Capítulo 2
Loca, claro. Rosario tenía que estar completamente loca para pensar que yo, Don Cándido de Gamboa y Lanza, futuro Conde de la Casa Gamboa —título que ya tengo bien pagado a los mismísimos Reyes de España—, iba a reconocer públicamente a una hija expósita, tenida a contrapelo con una mulata casi negra, como es ella, la Rosario.
Pero es que con los negros nunca se queda bien; si les das una paliza eres un déspota, si no se la das eres un imbécil y te roban hasta las brasas del fogón… En verdad yo he sido demasiado bueno. ¿Quién en este mundo se ocupa de una hija natural tenida con una negra por puro placer? Nadie. Sólo Cándido Gamboa. ¿Quién ha hecho posible que nuestra hija, Cecilia, mulata y todo haya tenido una educación en esa casa de beneficencia y que nada le haya faltado, ni a ella ni a su abuela, ni a su madre? A todas las he mantenido yo, con mi trabajo, con mi fortuna. ¡Y todavía hablan mal de mí! ¿Qué querían? ¿Que acogiera a Cecilia como una hija más? ¿Que la trajese a vivir a mi casa con mis hijos reconocidos? ¿Que la hija de una negra viviera con mis hijas blancas y con mi hijo Leonardito? ¿Que mi propia esposa, la señora Doña Rosa de Gamboa, futura condesa, saliese a pasear en volanta con la mulatica como si fuera su propia hija? ¡Qué diría la gente…! ¡Lo menos que Cecilia no era siquiera hija mía, sino de Rosa con algún negro del barracón! ¡Ya eso sería el colmo!
Pero en un país de negros y mulatos hay que esperar lo peor. El ejemplo, desgraciadamente, lo tenemos en la mismísima Cecilia que ya tiene doce años —sí, doce años hace que se atarantó la Rosario—, casi una mujer, y lo único que hace es vagabundear por las calles y plazas, chancletear día y noche, jugar, tanto con los negros como con los mulatos y blancos. De seguro que su fin no será bueno… Claro, si se enteran de que yo soy su padre dirán que soy un verdugo por no haberla reconocido como hija legal. Pero lo cierto es que todas las semanas visito a su abuela y le doy una onza de oro para los cuidados de la niña. ¡Una onza de oro! Y trato de que no se junte con los negros ni con los mulatos y que se recoja temprano en su casa. Pero a su abuela, como buena negra, las palabras le entran por un oído y le salen por el otro.
Ayer mismo estuvo aquí Cecilia ¡En mi propia casa! Mis hijas la vieron pasar por la calle y la convidaron a jugar. Le hicieron mil preguntas y estaban encantadas con los cabellos rizos de la mulatica. Yo la miraba con recelo, diciéndome: es el mismo retrato de mi hija Adela… Y creo que hasta mi esposa, que se le escapó al diablo, notó el parecido y se puso seria. Si ella se entera de que esa mulatica es hija mía se arruinaría la familia y los títulos de la Casa Gamboa… Aunque aquí el que no tiene de congo tiene de carabalí ¡Y cómo no ha de ser así, con esas negras semidesnudas que para ir de la cocina al comedor hacen mil meneos! Y esos cuerpos, y esas caderas… Pero yo sí que no tengo nada de negro, ni siquiera soy, por fortuna, criollo. Español de pura cepa, he hecho mi fortuna sudando la gota gorda.

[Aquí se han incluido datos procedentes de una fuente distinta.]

(** What a write adds to the sink does not depend on what the sink holds. *)
Lemma write_protos_sink (sink : File) (protos : list bytes) :
  write_protos sink protos
  = out <- write_protos [] protos ;; Ok (sink ++ out).
Proof.
  revert sink. induction protos as [|proto protos IH]; intros sink.
  - cbn. now rewrite app_nil_r.
  - cbn [write_protos]. destruct (fits_dec proto) as [Hp|Hp].
    + rewrite !write_frame_fits by exact Hp. cbn [bind app].
      rewrite (IH (sink ++ frame proto)), (IH (frame proto)).
      destruct (write_protos [] protos) as [out|e]; cbn [bind];
        [now rewrite app_assoc | reflexivity].
    + now rewrite !write_frame_too_long by exact Hp.
Qed.


(** ** Facts on the reader *)

Lemma read_loop_nil (proto_file : File) : read_loop [] proto_file = Ok [].
Proof. now simp read_loop. Qed.

Lemma read_loop_cons (b : byte) (buf : bytes) (proto_file : File) :
  read_loop (b :: buf) proto_file
  = n <- Struct.unpack_Q (b :: buf) ;;
    protos <- read_loop (fst (read (snd (read proto_file n)) 8))
                        (snd (read (snd (read proto_file n)) 8)) ;;
    Ok (fst (read proto_file n) :: protos).
Proof.
  simp read_loop. destruct (Struct.unpack_Q (b :: buf)) as [n|e]; reflexivity.
Qed.

(** The loop is the generator run to its end. *)
Lemma read_protos_step (proto_file : File) :
  read_protos proto_file
  = r <- read_record proto_file ;;
    match fst r with
    | None => Ok []
    | Some proto => protos <- read_protos (snd r) ;; Ok (proto :: protos)
    end.
Proof.
  unfold read_protos, read_record.
  destruct (fst (read proto_file 8)) as [|b buf].
  - now rewrite read_loop_nil.
  - rewrite read_loop_cons.
    destruct (Struct.unpack_Q (b :: buf)) as [n|e]; reflexivity.
Qed.

Lemma read_record_eof : read_record [] = Ok (None, []).
Proof. reflexivity. Qed.
(** X5. When every [save()] succeeds, the table mirrors the answers of the
    database: the statements of the array are executed in order until one
    fails or none is left; the row of each statement that succeeded has
    status "success"; the row of the one that failed has status "failure"
    with the code and the text of the error, and a console block tells of
    it; the rows after it are as they were. *)
Theorem table_mirrors_the_answers env array rows pre w :
  (forall w0 row, save_fault env w0 row = None) ->
  read_rows array w = rows ->
  statements w = pre ++ rows ->
  ascending (max_list (map stmt_id pre)) (map stmt_id rows) ->
  let w' := run env (runPendingStatements array) w in
  exists answers,
    query_log (since w w') = zip (map sql_statement rows) answers /\
    statements w' = pre ++ apply_answers answers rows /\
    console w' = console w ++ omap failure_of answers /\
    ((List.length answers = List.length rows /\ Forall is_rows answers) \/
     exists before e, answers = before ++ [QueryFailed e] /\ Forall is_rows before).
Proof.
  intros Hsave Hrows Hst Hasc w'. subst w'.
  unfold runPendingStatements, forEachSeries. cbn [run]. rewrite Hrows.
  destruct (execution_outcomes env rows Hsave pre w Hst Hasc) as (answers & H).
  cbv zeta in H. destruct H as (Hql & _ & _ & Hst' & Hcon & Hhalt & _).
  exists answers. split_and!; assumption.
Qed.

Lemma table_mirrors_the_answers_witness :
  let env := driver_rejecting [("S2", duplicate_column)] in
  (forall w0 row, save_fault env w0 row = None) /\
  read_rows 0 two_pending = statements two_pending /\
  statements two_pending = [] ++ statements two_pending /\
  ascending (max_list (map stmt_id [])) (map stmt_id (statements two_pending)) /\
  let w' := run env (runPendingStatements 0) two_pending in
  exists answers,
    query_log (since two_pending w')
    = zip (map sql_statement (statements two_pending)) answers /\
    statements w' = [] ++ apply_answers answers (statements two_pending) /\
    console w' = console two_pending ++ omap failure_of answers /\
    ((List.length answers = List.length (statements two_pending) /\
      Forall is_rows answers) \/
     exists before e, answers = before ++ [QueryFailed e] /\ Forall is_rows before).
Proof.
  intros env.
  assert (forall w0 row, save_fault env w0 row = None) as H1 by reflexivity.
  assert (read_rows 0 two_pending = statements two_pending) as H2 by reflexivity.
  assert (statements two_pending = [] ++ statements two_pending) as H3 by reflexivity.
  assert (ascending (max_list (map stmt_id [])) (map stmt_id (statements two_pending)))
    as H4 by (simpl; repeat split; lia).
  split_and!; try assumption.
  exact (table_mirrors_the_answers env 0 (statements two_pending) [] two_pending H1 H2 H3 H4).
Defined.

(* ------------------------------------------------------------------ *)
(** ** Further properties: a call on a healthy database *)

Lemma next_id_snoc ids : next_id (ids ++ [next_id ids]) = S (next_id ids).
Proof.
  unfold next_id. rewrite max_list_app. simpl.
  generalize (max_list ids). intros n. lia.
Qed.

Lemma new_rows_ascending mid bound first sqls :
  bound < first -> ascending bound (map stmt_id (new_rows mid first sqls)).
Proof.
  revert bound first. induction sqls as [|s sqls IH]; intros bound first H; simpl.
  - exact I.
  - split; [exact H|]. apply IH. apply Nat.lt_succ_diag_r.
Qed.

Lemma find_none_existsb (f : MigrationRow -> bool) ms :
  List.find f ms = None -> existsb f ms = false.
Proof.
  induction ms as [|m ms IH]; simpl; [reflexivity|].
  destruct (f m); [intros H; discriminate H | exact IH].
Qed.

Lemma apply_answers_all_rows answers rows :
  List.length answers = List.length rows -> Forall is_rows answers ->
  apply_answers answers rows = map succeeded rows.
Proof.
  revert rows. induction answers as [|a answers IH]; intros [|r rows] Hlen Hall;
    simpl in *; try reflexivity; try discriminate Hlen.
  apply Forall_cons_1 in Hall. destruct Hall as [Ha Hall].
  destruct a; [|contradiction]. simpl. f_equal. apply IH; [lia|exact Hall].
Qed.

(** The creation phase when no creation fails: a row for every statement. *)
Lemma creation_on_healthy env migration loc callback sqls :
  (forall w mid s, statement_fault env w mid s = None) ->
  Forall (fun s => s <> "") sqls ->
  forall acc w,
    heap w !! loc = Some (RowArray acc) ->
    exists w1 t,
      let batch := new_rows (mig_id migration) (next_id (map stmt_id (statements w))) sqls in
      run env (series (map Some sqls) (iterator migration loc) callback) w
      = run env (callback None) w1 /\
      tables w1 = tables w /\ migrations w1 = migrations w /\ console w1 = console w /\
      statements w1 = statements w ++ batch /\
      heap w1 = <[loc := RowArray (acc ++ batch)]> (heap w) /\
      trace w1 = trace w ++ t /\
      executed t = [] /\ creation_requests t = map Some sqls /\ created t = batch /\
      logged None [] t = [].
Proof.
  intros Hfault Hne. induction Hne as [|s sqls Hs Hne IH]; intros acc w Hloc.
  - exists w, []. simpl. rewrite !app_nil_r, insert_id by exact Hloc.
    split_and!; reflexivity.
  - cbn [map]. rewrite iterator_round. cbv zeta.
    assert (normalize (Some s) = Some s) as Hnorm.
    { destruct s as [|c s]; [contradiction|reflexivity]. }
    rewrite Hnorm. unfold answer_statement_create. rewrite Hfault.
    set (row := {| stmt_id := next_id (map stmt_id (statements w));
                   migration_id := mig_id migration; sql_statement := s;
                   status := "pending"; error_code := None; error_info := None |}).
    set (w2 := push loc row _).
    assert (heap w2 = <[loc := RowArray (acc ++ [row])]> (heap w)) as Hheap2.
    { subst w2. simpl. rewrite Hloc. reflexivity. }
    destruct (IH (acc ++ [row]) w2) as (w1 & t & H).
    { rewrite Hheap2. apply lookup_insert_eq. }
    cbv zeta in H.
    destruct H as (Hrun & Htab & Hmig & Hcon & Hst & Hheap & Htr & Hex & Hreq & Hcr & Hlog).
    assert (statements w2 = statements w ++ [row]) as Hst2 by reflexivity.
    assert (next_id (map stmt_id (statements w2))
            = S (next_id (map stmt_id (statements w)))) as Hnext.
    { rewrite Hst2, map_app. apply next_id_snoc. }
    rewrite Hnext in Hst, Hheap, Hcr. rewrite Hst2 in Hst.
    exists w1, (EvStatementCreate (mig_id migration) (Some s) (Succeeded row) :: t).
    simpl. fold row.
    split_and!.
    + exact Hrun.
    + rewrite Htab. reflexivity.
    + rewrite Hmig. reflexivity.
    + rewrite Hcon. reflexivity.
    + rewrite Hst, <- app_assoc. reflexivity.
    + rewrite Hheap, Hheap2, insert_insert_eq, <- app_assoc. reflexivity.
    + rewrite Htr. subst w2. simpl. rewrite <- app_assoc. reflexivity.
    + exact Hex.
    + fold (creation_requests t). rewrite Hreq. reflexivity.
    + fold (created t). rewrite Hcr. reflexivity.
    + exact Hlog.
Qed.

Lemma runOnce_healthy_after_copy env key arr w k sqls :
  Healthy env ->
  normalize key = Some k ->
  find_migration (Some k) (migrations w) = None ->
  match arr with StrArray xs => xs | RowArray _ => [] end = map Some sqls ->
  Forall (fun s => s <> "") sqls ->
  let loc := fresh_loc w in
  let m := {| mig_id := next_id (map mig_id (migrations w)); migration_key := k |} in
  let w' :=
    run env
      (runIfNotExists key
         (Issue (MigrationCreate (normalize key)
                   (fun migration =>
                      createPendingStatements migration loc
                        (fun statements => runPendingStatements statements))
                   (fun _ =>
                      ArrayRead loc (fun arr =>
                        logError [ArgText "Failed to create migration";
                                  ArgStr key; ArgArray arr] Skip)))
                Skip))
      (alloc arr w) in
  migrations w' = migrations w ++ [m] /\
  statements w' = statements w
    ++ map succeeded (new_rows (mig_id m) (next_id (map stmt_id (statements w))) sqls) /\
  executed (since w w') = sqls /\
  creation_requests (since w w') = map Some sqls /\
  console w' = console w /\ tables w' = tables w.
Proof.
  intros [Hf Hmf Hsf Hsv Hq] Hk Hnone Hitems Hne loc m.
  pose proof (fresh_loc_free w) as Hfree. fold loc in Hfree.
  unfold runIfNotExists. cbn [run handler effect].
  set (w0 := alloc arr w).
  unfold answer_find. rewrite Hf.
  change (migrations w0) with (migrations w). rewrite Hk, Hnone.
  set (w1 := record _ w0).
  cbn [run handler effect].
  assert (answer_migration_create env w1 (Some k) = Succeeded m) as Hcreate.
  { unfold answer_migration_create. change (migrations w1) with (migrations w).
    rewrite (find_none_existsb _ _ Hnone), Hmf. reflexivity. }
  rewrite Hcreate.
  set (w2 := record _ (set_migrations _ w1)).
  unfold createPendingStatements, forEachSeries. cbn [run].
  pose proof (fresh_loc_free w2) as Hfree2.
  set (loc2 := fresh_loc w2) in *.
  set (w3 := alloc (RowArray []) w2).
  assert (heap w3 = <[loc2 := RowArray []]> (<[loc := arr]> (heap w))) as Hheap3
    by reflexivity.
  assert (loc2 <> loc) as Hneq.
  { intros Heq. rewrite Heq in Hfree2.
    change (heap w2) with (<[loc := arr]> (heap w)) in Hfree2.
    rewrite lookup_insert_eq in Hfree2. discriminate Hfree2. }
  assert (read_strings loc w3 = map Some sqls) as ->.
  { unfold read_strings. rewrite Hheap3, lookup_insert_ne, lookup_insert_eq by exact Hneq.
    exact Hitems. }
  destruct (creation_on_healthy env m loc2 (fun _ => runPendingStatements loc2) sqls
              Hsf Hne [] w3) as (w4 & tc & H).
  { rewrite Hheap3. apply lookup_insert_eq. }
  cbv zeta in H.
  destruct H as (Hrun & Htab & Hmig & Hcon & Hst & Hheap & Htr & Hex & Hreq & Hcr & _).
  change (statements w3) with (statements w) in Hst, Hheap, Hcr.
  match goal with |- context [run env ?p w3] =>
    replace (run env p w3) with (run env (runPendingStatements loc2) w4)
      by (symmetry; exact Hrun) end.
  unfold runPendingStatements, forEachSeries. cbn [run].
  set (batch := new_rows (mig_id m) (next_id (map stmt_id (statements w))) sqls) in *.
  assert (read_rows loc2 w4 = batch) as ->.
  { unfold read_rows. rewrite Hheap, lookup_insert_eq. reflexivity. }
  destruct (execution_outcomes env batch Hsv (statements w) w4 Hst) as (answers & H).
  { apply new_rows_ascending. unfold next_id. apply Nat.lt_succ_diag_r. }
  cbv zeta in H.
  destruct H as (Hql & Hex' & Hreq' & Hst' & Hcon' & Hhalt & Htie & Hm' & Htab' & te & Hte).
  rewrite (since_app _ _ _ Hte) in Hex', Hreq'.
  assert (Forall is_rows answers) as Hall.
  { eapply Forall_impl; [exact Htie|]. intros a (w5 & sql & <-).
    destruct (Hq w5 sql) as (rows & ->). exact I. }
  assert (List.length answers = List.length batch) as Hlen.
  { destruct Hhalt as [[Hlen _]|(before & e & -> & _)]; [exact Hlen|].
    apply Forall_app in Hall. destruct Hall as [_ Hall].
    apply Forall_cons_1 in Hall. destruct Hall as [[] _]. }
  assert (map sql_statement batch = sqls) as Hsqls.
  { subst batch. generalize (next_id (map stmt_id (statements w))).
    clear. induction sqls as [|s sqls IH]; intros first; simpl; [reflexivity|].
    rewrite IH. reflexivity. }
  assert (trace (run env (series batch runPendingStatement unhandled) w4)
          = trace w ++ EvFind (Some k) (Succeeded None)
                       :: EvMigrationCreate (Some k) (Succeeded m) :: tc ++ te) as Hsince.
  { rewrite Hte, Htr. simpl. rewrite <- !app_assoc. reflexivity. }
  rewrite (since_app _ _ _ Hsince).
  split_and!.
  - rewrite Hm', Hmig. reflexivity.
  - rewrite Hst', (apply_answers_all_rows _ _ Hlen Hall). reflexivity.
  - simpl. fold (executed (tc ++ te)). unfold executed in *. rewrite omap_app, Hex, Hex'.
    simpl. rewrite Hlen, <- (length_map sql_statement), firstn_all. exact Hsqls.
  - simpl. fold (creation_requests (tc ++ te)). unfold creation_requests in *.
    rewrite omap_app, Hreq, Hreq', app_nil_r. reflexivity.
  - rewrite Hcon', Hcon.
    assert (omap failure_of answers = []) as ->.
    { clear - Hall. induction Hall as [|a answers Ha _ IH]; [reflexivity|].
      destruct a; [exact IH|contradiction]. }
    apply app_nil_r.
  - rewrite Htab', Htab. reflexivity.
Qed.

He sido albañil y carpintero, he vendido maderas y tejas, y sobre todo, he arriesgado mi fortuna, y a veces hasta el pellejo, trayendo sacos de carbón —esto es, negros del África— y vendiéndolos aquí a los señores de los ingenios, con lo que he contribuido al desarrollo de esta isla y gente malagradecida. Es cierto que mi matrimonio con Rosa también me ayudó mucho, ella tenía su fortuna. Pero yo la he triplicado con mi trabajo… Yo tengo un ingenio, un cafetal, un barracón lleno de negros bozales. Yo tengo una mansión en el centro de La Habana, con zaguán y volantas. Yo tengo a mi hijo estudiando en el Seminario de San Carlos. Y todo eso que yo tengo lo he hecho yo, trabajando duro. ¡Y todavía dicen que soy malo y hasta que le tiro en la cabeza a mis esclavos lo primero que tengo a mano! Falso. Sólo rompo en sus cabezas platos de barro, fanales de vidrio, objetos de cobre o sillas rústicas. Cosas de poco valor.